**Instructions for the task**
From the first line through the line containing "apply In_monthsToFetch in Hs' as [Hc _].", transcribe the records exactly and include no other lines.

**Data listing**
Lemma monthsToFetch_plain now periodStart periodEnd periodType :
  (0 <= periodStart)%Z -> (0 <= periodEnd)%Z ->
  Forall isPlainKey (monthsToFetch now periodStart periodEnd periodType).
Proof.
  intros Hs He. rewrite Forall_forall; intros s Hs'.
  apply In_monthsToFetch in Hs' as [Hc _].
  pose proof (candidateMonths_plain periodStart periodEnd periodType Hs He) as K.
  rewrite Forall_forall in K. auto.
Qed.

Lemma NoDup_map_on {A B} (f : A -> B) (l : list A) :
  (forall x y, In x l -> In y l -> f x = f y -> x = y) ->
  NoDup l -> NoDup (map f l).
Proof.
  intros Inj N. induction N as [| a l Ha N IH]; cbn; constructor.
  - intros I. apply in_map_iff in I as (x & E & Hx).
    rewrite (Inj x a) in Hx; [contradiction | now right | now left | exact E].
  - apply IH. intros x y Hx Hy. apply Inj; now right.
Qed.

End UrlFacts.

Import JSDate JSString Stats Notions MoreNotions.
Import DateFacts StringFacts ResolverFacts FetchFacts HandlerFacts UrlFacts.

(** X3. Every archive requested for a period that starts and ends at or
    after the epoch has the address of the player's games of a year and
    a month, the month written with two digits. *)
Theorem archive_url_two_digit_month (now : Z) (username : string)
  (periodStart periodEnd : Z) (periodType : PeriodType) (s : string) :
  0 <= periodStart -> 0 <= periodEnd ->
  In s (monthsToFetch now periodStart periodEnd periodType) ->
  exists year month mm,
    0 <= year /\ 1 <= month <= 12 /\ s = monthKey year month
    /\ requestOf username s
       = ("https://api.chess.com/pub/player/" ++ username ++ "/games/"
          ++ numToString year ++ "/" ++ mm)%string
    /\ String.length mm = 2%nat
    /\ Number mm = Some month.
Proof.
  intros Hs He I.
  pose proof (monthsToFetch_plain now periodStart periodEnd periodType Hs He) as P.
  rewrite Forall_forall in P. destruct (P s I) as (y & m & Hy & Hm & ->).
  exists y, m, (padStart2 (numToString m)).
  destruct (padStart2_month m Hm) as [L N].
  repeat split; trivial; try lia.
  rewrite requestOf_key by lia. reflexivity.
Qed.

Lemma archive_url_two_digit_month_witness :
  exists year month mm,
    0 <= year /\ 1 <= month <= 12 /\ "2024-9"%string = monthKey year month
    /\ requestOf "alice" "2024-9"
       = ("https://api.chess.com/pub/player/" ++ "alice" ++ "/games/"
          ++ numToString year ++ "/" ++ mm)%string
    /\ String.length mm = 2%nat
    /\ Number mm = Some month.
Proof.
  apply (archive_url_two_digit_month Scenario.now "alice" Scenario.weekStart
           Scenario.weekEnd weekly "2024-9").
  - vm_compute. discriminate.
  - vm_compute. discriminate.
  - vm_compute. right. right. left. reflexivity.
Defined.

(** X4. [getStats] requests no archive twice. *)
Theorem no_archive_requested_twice (net : Network) (now : Z) (username : string)
  (periodStart periodEnd : Z) (periodType : PeriodType) :
  0 <= periodStart -> 0 <= periodEnd ->
  exists r tr,
    getStats net now username periodStart periodEnd periodType [] = (Ret r, tr)
    /\ NoDup tr.
Proof.
  intros Hs He. rewrite getStats_result. eexists _, _. split; [reflexivity |].
  cbn [app]. apply NoDup_map_on; [| apply monthsToFetch_NoDup].
  pose proof (monthsToFetch_plain now periodStart periodEnd periodType Hs He) as P.
  rewrite Forall_forall in P.
  intros x y Hx Hy E.
  destruct (P x Hx) as (yx & mx & Hyx & Hmx & ->).
  destruct (P y Hy) as (yy & my & Hyy & Hmy & ->).
  now apply (requestOf_inj username).
Qed.

Lemma no_archive_requested_twice_witness :
  exists r tr,
    getStats Scenario.net Scenario.now "alice" Scenario.weekStart
      Scenario.weekEnd weekly [] = (Ret r, tr)
    /\ NoDup tr.
Proof.
  apply (no_archive_requested_twice Scenario.net Scenario.now "alice"
           Scenario.weekStart Scenario.weekEnd weekly);
    vm_compute; discriminate.
Defined.

(** ** More on aggregation *)

Module RatingFacts.
Import JSString Stats Notions MoreNotions AggregateFacts.

Lemma hd_sorted_min l g :
  StronglySorted by_end_time l -> hd_error l = Some g ->
  In g l /\ forall g', In g' l -> end_time g <= end_time g'.
Proof.
  intros S E. destruct l as [| a l]; [discriminate |].
  injection E as ->. split; [now left |].
  apply StronglySorted_inv in S as [_ F]. rewrite Forall_forall in F.
  intros g' [<- | H]; [lia | apply F, H].
Qed.

Lemma modeNames_distinct g :
  (if isMode rapid g then 1 else 0) + (if isMode blitz g then 1 else 0)
  + (if isMode bullet g then 1 else 0) + (if isListed g then 0 else 1) = 1.
Proof.
  unfold isListed, isMode.
  destruct (String.eqb_spec (time_class g) (modeName rapid)) as [E | N];
    [rewrite E; reflexivity |].
  destruct (String.eqb_spec (time_class g) (modeName blitz)) as [E | N'];
    [rewrite E; reflexivity |].
  destruct (String.eqb_spec (time_class g) (modeName bullet)) as [E | N''];
    reflexivity.
Qed.

Lemma count_split (l : list Game) :
  (List.length (filter (isMode rapid) l)
   + List.length (filter (isMode blitz) l)
   + List.length (filter (isMode bullet) l)
   + List.length (filter (fun g => negb (isListed g)) l))%nat
  = List.length l.
Proof.
  induction l as [| g l IH]; [reflexivity |].
  pose proof (modeNames_distinct g) as D. cbn [filter].
  destruct (isMode rapid g), (isMode blitz g), (isMode bullet g),
    (isListed g); cbn [negb List.length] in *; lia.
Qed.

Lemma filter_nil_iff {A} (f : A -> bool) l :
  filter f l = [] <-> forall x, In x l -> f x = false.
Proof.
  induction l as [| a l IH]; cbn.
  - split; [intros _ x [] | reflexivity].
  - destruct (f a) eqn:E.
    + split; [discriminate |]. intros H. specialize (H a (or_introl eq_refl)).
      congruence.
    + rewrite IH. split.
      * intros H x [<- | Hx]; auto.
      * intros H x Hx. apply H. now right.
Qed.

End RatingFacts.

Import JSDate JSString Stats Notions MoreNotions.
Import FetchFacts AggregateFacts RatingFacts.

(** X5. When a fetched game of a mode ends before the period, the start
    rating of the mode is read from such a game, and no other such game
    ends later. *)
Theorem start_rating_from_latest_earlier_game (net : Network) (now : Z)
  (username : string) (periodStart periodEnd : Z) (periodType : PeriodType)
  (tr : list string) (mode : Mode) (g0 : Game) :
  In g0 (fetchedGames net now username periodStart periodEnd periodType) ->
  beforePeriod periodStart mode g0 = true ->
  exists r tr' g,
    getStats net now username periodStart periodEnd periodType tr = (Ret r, tr')
    /\ In g (fetchedGames net now username periodStart periodEnd periodType)
    /\ time_class g = modeName mode
    /\ end_time g * 1000 < periodStart
    /\ (forall g',
          In g' (fetchedGames net now username periodStart periodEnd periodType) ->
          time_class g' = modeName mode -> end_time g' * 1000 < periodStart ->
          end_time g' <= end_time g)
    /\ get mode (startRatings r) = Some (ratingOf username g).
Proof.
  intros I B. rewrite getStats_result.
  set (all := fetchedGames net now username periodStart periodEnd periodType) in *.
  destruct (pop (filter (beforePeriod periodStart mode) (sortGames all)))
    as [g |] eqn:E.
  - destruct (lastBefore_latest _ _ _ _ E) as (Hin & Hb & Hmax).
    eexists _, _, g. split; [reflexivity |].
    unfold beforePeriod, isMode in Hb.
    apply andb_true_iff in Hb as [Hc Ht].
    apply String.eqb_eq in Hc. apply Z.ltb_lt in Ht.
    repeat split; trivial.
    + intros g' Hg' Hc' Ht'. apply Hmax; trivial.
      unfold beforePeriod, isMode. apply andb_true_iff. split.
      * now apply String.eqb_eq.
      * now apply Z.ltb_lt.
    + rewrite aggregate_start. unfold startGame. now rewrite E.
  - rewrite lastBefore_none in E. rewrite (E g0 I) in B. discriminate.
Qed.

Lemma start_rating_from_latest_earlier_game_witness :
  exists r tr' g,
    getStats Scenario.net Scenario.now "alice" 1727740800000 1727913599000
      daily [] = (Ret r, tr')
    /\ In g (fetchedGames Scenario.net Scenario.now "alice" 1727740800000
               1727913599000 daily)
    /\ time_class g = modeName blitz
    /\ end_time g * 1000 < 1727740800000
    /\ (forall g',
          In g' (fetchedGames Scenario.net Scenario.now "alice" 1727740800000
                   1727913599000 daily) ->
          time_class g' = modeName blitz -> end_time g' * 1000 < 1727740800000 ->
          end_time g' <= end_time g)
    /\ get blitz (startRatings r) = Some (ratingOf "alice" g).
Proof.
  apply (start_rating_from_latest_earlier_game Scenario.net Scenario.now "alice"
           1727740800000 1727913599000 daily [] blitz Scenario.gSep).
  - vm_compute. right. left. reflexivity.
  - vm_compute. reflexivity.
Defined.
Lemma audit_raises_iff_pattern_rejected_witness :
  audit_config Demo.auditor Demo.telnet_config "base"
    (Some [Demo.rule_typo])
  = Raised (ReError "pattern outside the fragment").
Proof.
  apply (proj2 (audit_raises_iff_pattern_rejected Demo.auditor
                  Demo.telnet_config "base" (Some [Demo.rule_typo])
                  (ReError "pattern outside the fragment"))).
  exists [Demo.rule_http; Demo.rule_telnet], Demo.rule_typo, [].
  split; [reflexivity|]. split; [|reflexivity].
  repeat constructor; eexists; vm_compute; reflexivity.
Defined.

Lemma audit_output_shape_witness :
  (∃ report, ToolOutput_.ok (PyReport Demo.telnet_report)
             = ToolOutput_.ok (PyReport report) ∧
             policy_name report = "base") ∨
  ToolOutput_.ok (PyReport Demo.telnet_report)
  = audit_failure "Failed to load compliance rules" "base" ∨
  ToolOutput_.ok (PyReport Demo.telnet_report)
  = audit_failure "No compliance rules defined" "base".
Proof.
  apply (audit_output_shape Demo.auditor Demo.telnet_config "base" None).
  vm_compute. reflexivity.
Defined.

Lemma drift_source_failures_witness :
  detect_drift (H0 := GitModel.builtins)
    (@Build_ConfigDriftDetectionTool MiniRe.engine
       (λ _, Returned (FetchedValue PyNone)) (Demo.gives ["hostname R1"]) [])
    "r1"
  = Returned (ToolOutput_.fail "running_config not available" None None).
Proof.
  apply (proj1 (proj2 (drift_source_failures (H0 := GitModel.builtins)
                         (@Build_ConfigDriftDetectionTool MiniRe.engine
                            (λ _, Returned (FetchedValue PyNone))
                            (Demo.gives ["hostname R1"]) [])
                         "r1"))).
  reflexivity.
Defined.

Lemma drift_tool_construction_witness :
  ConfigDriftDetectionTool_init (Demo.gives []) (Demo.gives [])
    (Some ["^ntp server"; "uptime (is"])
  = Raised (ReError "pattern outside the fragment").
Proof.
  apply (proj2 (drift_tool_construction (Demo.gives []) (Demo.gives [])
                  (Some ["^ntp server"; "uptime (is"]))).
  exists ["^ntp server"], "uptime (is", [].
  split; [reflexivity|]. split; [|reflexivity].
  repeat constructor. eexists. vm_compute. reflexivity.
Defined.

Lemma drift_report_diff_iff_flag_witness :
  ∃ d,
    PyDriftOutput
      {| device := "r1"; is_drifted := true;
         diff := Some (join Demo.nl
                         ["--- baseline"; "+++ running";
                          "@@ -1,2 +1,2 @@"; " hostname R1";
                          "-ntp server 10.0.0.1";
                          "+ntp server 10.0.0.2"]) |}
    = PyDriftOutput d ∧
    device d = "r1" ∧ (is_Some (diff d) ↔ is_drifted d = true).
Proof.
  apply (drift_report_diff_iff_flag (H0 := GitModel.builtins)
           (Demo.drift_tool ["hostname R1"; "ntp server 10.0.0.2"]
              ["hostname R1"; "ntp server 10.0.0.1"] [])
           "r1"
           (ToolOutput_.ok
              (PyDriftOutput
                 {| device := "r1"; is_drifted := true;
                    diff := Some (join Demo.nl
                                    ["--- baseline"; "+++ running";
                                     "@@ -1,2 +1,2 @@"; " hostname R1";
                                     "-ntp server 10.0.0.1";
                                     "+ntp server 10.0.0.2"]) |}))).
  - vm_compute. reflexivity.
  - reflexivity.
Defined.

Lemma backup_fetch_failure_passthrough_witness :
  backup_config (H := GitModel.backend true) (H0 := GitModel.builtins)
    (Demo.backup_tool
       (λ _, Returned (FetchedOutput
                         (ToolOutput_.fail "device unreachable" None None))))
    "r1" Demo.empty_repo
  = (Returned (ToolOutput_.fail "device unreachable" None None),
     Demo.empty_repo).
Proof.
  apply (proj1 (backup_fetch_failure_passthrough (H := GitModel.backend true)
                  (H0 := GitModel.builtins)
                  (Demo.backup_tool
                     (λ _, Returned
                             (FetchedOutput
                                (ToolOutput_.fail "device unreachable"
                                   None None))))
                  "r1" Demo.empty_repo));
    reflexivity.
Defined.

Lemma backup_commits_serialized_witness :
  backup_config (H := GitModel.backend true) (H0 := GitModel.builtins)
    (Demo.backup_tool (λ _, Returned (FetchedValue (PyObject "{}"))))
    "r1" Demo.empty_repo
  = commit_config (H := GitModel.backend true) (tool_at true "/repo") "r1" "{}"
      (backup_message "r1" "2024-05-01T12:00:00") Demo.empty_repo.
Proof.
  apply (proj1 (proj2 (backup_commits_serialized (H := GitModel.backend true)
                         (H0 := GitModel.builtins)
                         (Demo.backup_tool
                            (λ _, Returned (FetchedValue (PyObject "{}"))))
                         "r1" (FetchedValue (PyObject "{}")) (PyObject "{}")
                         Demo.empty_repo eq_refl (or_introl eq_refl))
                 (conj (λ H, eq_ind (PyObject "{}")
                               (λ v, match v with PyObject _ => True
                                              | _ => False end) I _ H)
                       (λ s H, eq_ind (PyObject "{}")
                                 (λ v, match v with PyObject _ => True
                                                | _ => False end) I _ H))
                 _ eq_refl)).
  reflexivity.
Defined.

Lemma write_failure_is_fatal_witness :
  commit_config (H := GitModel.backend true) (tool_at true "/repo")
    "r1" "hostname R1" "nightly" Demo.full_disk
  = (Raised (OSError "No space left on device"), Demo.full_disk).
Proof.
  apply (proj1 (write_failure_is_fatal (H := GitModel.backend true)
                  (tool_at true "/repo") "r1" "hostname R1" "nightly"
                  Demo.full_disk)).
  reflexivity.
Defined.

Lemma other_errors_propagate_witness :
  commit_config (H := GitModel.backend true) (tool_at true "repo")
    "r2" "hostname R2" "nightly" Demo.empty_repo
  = (Raised (ValueError "not in the subpath"),
     GitModel.set_files (insert "/repo/configs/r2.cfg" "hostname R2")
       (GitModel.set_dirs (union {[ "/repo/configs" ]}) Demo.empty_repo)).
Proof.
  apply (proj1 (other_errors_propagate (H := GitModel.backend true)
                  (tool_at true "repo") "r2" "hostname R2" "nightly"
                  Demo.empty_repo
                  (GitModel.set_dirs (union {[ "/repo/configs" ]})
                     Demo.empty_repo)
                  (GitModel.set_files
                     (insert "/repo/configs/r2.cfg" "hostname R2")
                     (GitModel.set_dirs (union {[ "/repo/configs" ]})
                        Demo.empty_repo))
                  "/repo" eq_refl eq_refl eq_refl)).
  reflexivity.
Defined.

Lemma commit_follows_is_dirty_witness :
  (commit_config (H := GitModel.backend true) (tool_at true "/repo")
     "r1" "hostname R1" "nightly" Demo.empty_repo).1
  = Returned (versioned "/repo/configs/r1.cfg" "r1" "c1").
Proof.
  refine (f_equal fst
            (proj2 (commit_follows_is_dirty (H := GitModel.backend true)
                      (tool_at true "/repo") "r1" "hostname R1" "nightly"
                      Demo.empty_repo
                      (GitModel.set_dirs (union {[ "/repo/configs" ]})
                         Demo.empty_repo)
                      (Demo.written "hostname R1" Demo.empty_repo)
                      "/repo" "configs/r1.cfg"
                      (GitModel.set_index
                         (insert "configs/r1.cfg" "hostname R1")
                         (Demo.written "hostname R1" Demo.empty_repo))
                      eq_refl eq_refl eq_refl eq_refl eq_refl)
               _ _ {| hexsha := "c1" |} eq_refl eq_refl)).
Defined.

Lemma try_load_repo_unavailable_witness :
  _try_load_repo (H := GitModel.backend false) "/repo" None Demo.empty_repo
  = (Returned None, Demo.empty_repo) ∧
  _try_load_repo (H := GitModel.backend true) "/elsewhere" None Demo.empty_repo
  = (Returned None, Demo.empty_repo).
Proof.
  split.
  - apply (proj1 (try_load_repo_unavailable (H := GitModel.backend false)
                    "/repo" None Demo.empty_repo)).
    reflexivity.
  - apply (proj2 (try_load_repo_unavailable (H := GitModel.backend true)
                    "/elsewhere" None Demo.empty_repo)
             (NoSuchPathError "/elsewhere"));
      reflexivity.
Defined.
(** C5: [_parse_draw_hatch] returns the error descriptor with the message
    绘制填充需要至少3个点来定义边界 if and only if fewer than three coordinates
    are extracted from the command; with three or more it returns a
    [draw_hatch] descriptor whose points are all the extracted coordinates.
    It never raises. *)
Theorem draw_hatch_needs_three_points (U : Unicode) (command : str) :
  exists coordinates,
    _extract_coordinates command = Ok coordinates
    /\ (_parse_draw_hatch command
        = Ok [ ("type", VStr (u "error"));
               ("message", VStr (u "绘制填充需要至少3个点来定义边界")) ]%string
        <-> List.length coordinates < 3)
    /\ ((List.length coordinates < 3
         /\ _parse_draw_hatch command
            = Ok [ ("type", VStr (u "error"));
                   ("message", VStr (u "绘制填充需要至少3个点来定义边界")) ]%string)
        \/ (3 <= List.length coordinates
            /\ exists pattern_name scale,
                 _parse_draw_hatch command
                 = Ok [ ("type", VStr (u "draw_hatch"));
                        ("points", VPoints coordinates);
                        ("pattern_name", VStr pattern_name);
                        ("scale", VNum scale) ]%string)).
Proof.
  destruct (extract_coordinates_total command) as (coordinates & E & _).
  exists coordinates; split; [exact E|].
  unfold _parse_draw_hatch. rewrite E; cbn [bind].
  destruct (float_param_total true false ["比例"; "缩放"; "scale"]%string command 1%Q)
    as [scale S].
  cbn [andb] in S. rewrite S; cbn [bind].
  destruct (Nat.leb 3 (List.length coordinates)) eqn:L.
  - apply Nat.leb_le in L. split.
    + split; [intros H; vm_compute in H; discriminate | lia].
    + right; split; [exact L | eauto].
  - apply Nat.leb_gt in L. split.
    + split; [intros _; exact L | reflexivity].
    + left; split; [exact L | reflexivity].
Qed.

(** C6: [_parse_draw_polyline] returns the error descriptor with the
    message 绘制多段线需要至少两个坐标点 if and only if fewer than two coordinates
    are extracted; otherwise it returns a [draw_polyline] descriptor whose
    points are all the extracted coordinates, in their order, and whose
    [closed] flag is true exactly when 闭合 or 封闭 occurs in the command. *)
Theorem draw_polyline_needs_two_points (U : Unicode) (command : str) :
  exists coordinates,
    _extract_coordinates command = Ok coordinates
    /\ (_parse_draw_polyline command
        = Ok [ ("type", VStr (u "error"));
               ("message", VStr (u "绘制多段线需要至少两个坐标点")) ]%string
        <-> List.length coordinates < 2)
    /\ ((List.length coordinates < 2
         /\ _parse_draw_polyline command
            = Ok [ ("type", VStr (u "error"));
                   ("message", VStr (u "绘制多段线需要至少两个坐标点")) ]%string)
        \/ (2 <= List.length coordinates
            /\ exists closed,
                 _parse_draw_polyline command
                 = Ok [ ("type", VStr (u "draw_polyline"));
                        ("points", VPoints coordinates);
                        ("closed", VBool closed) ]%string
                 /\ (closed = true <->
                     occurs (u "闭合") command \/ occurs (u "封闭") command))).
Proof.
  destruct (extract_coordinates_total command) as (coordinates & E & _).
  exists coordinates; split; [exact E|].
  unfold _parse_draw_polyline. rewrite E; cbn [bind].
  destruct (Nat.leb 2 (List.length coordinates)) eqn:L.
  - apply Nat.leb_le in L. split.
    + split; [intros H; vm_compute in H; discriminate | lia].
    + right; split; [exact L|]. eexists; split; [reflexivity|].
      rewrite orb_true_iff, !contains_spec; reflexivity.
  - apply Nat.leb_gt in L. split.
    + split; [intros _; exact L | reflexivity].
    + left; split; [exact L | reflexivity].
Qed.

**Answer space**
Lemma monthsToFetch_plain now periodStart periodEnd periodType :
  (0 <= periodStart)%Z -> (0 <= periodEnd)%Z ->
  Forall isPlainKey (monthsToFetch now periodStart periodEnd periodType).
Proof.
  intros Hs He. rewrite Forall_forall; intros s Hs'.
  apply In_monthsToFetch in Hs' as [Hc _].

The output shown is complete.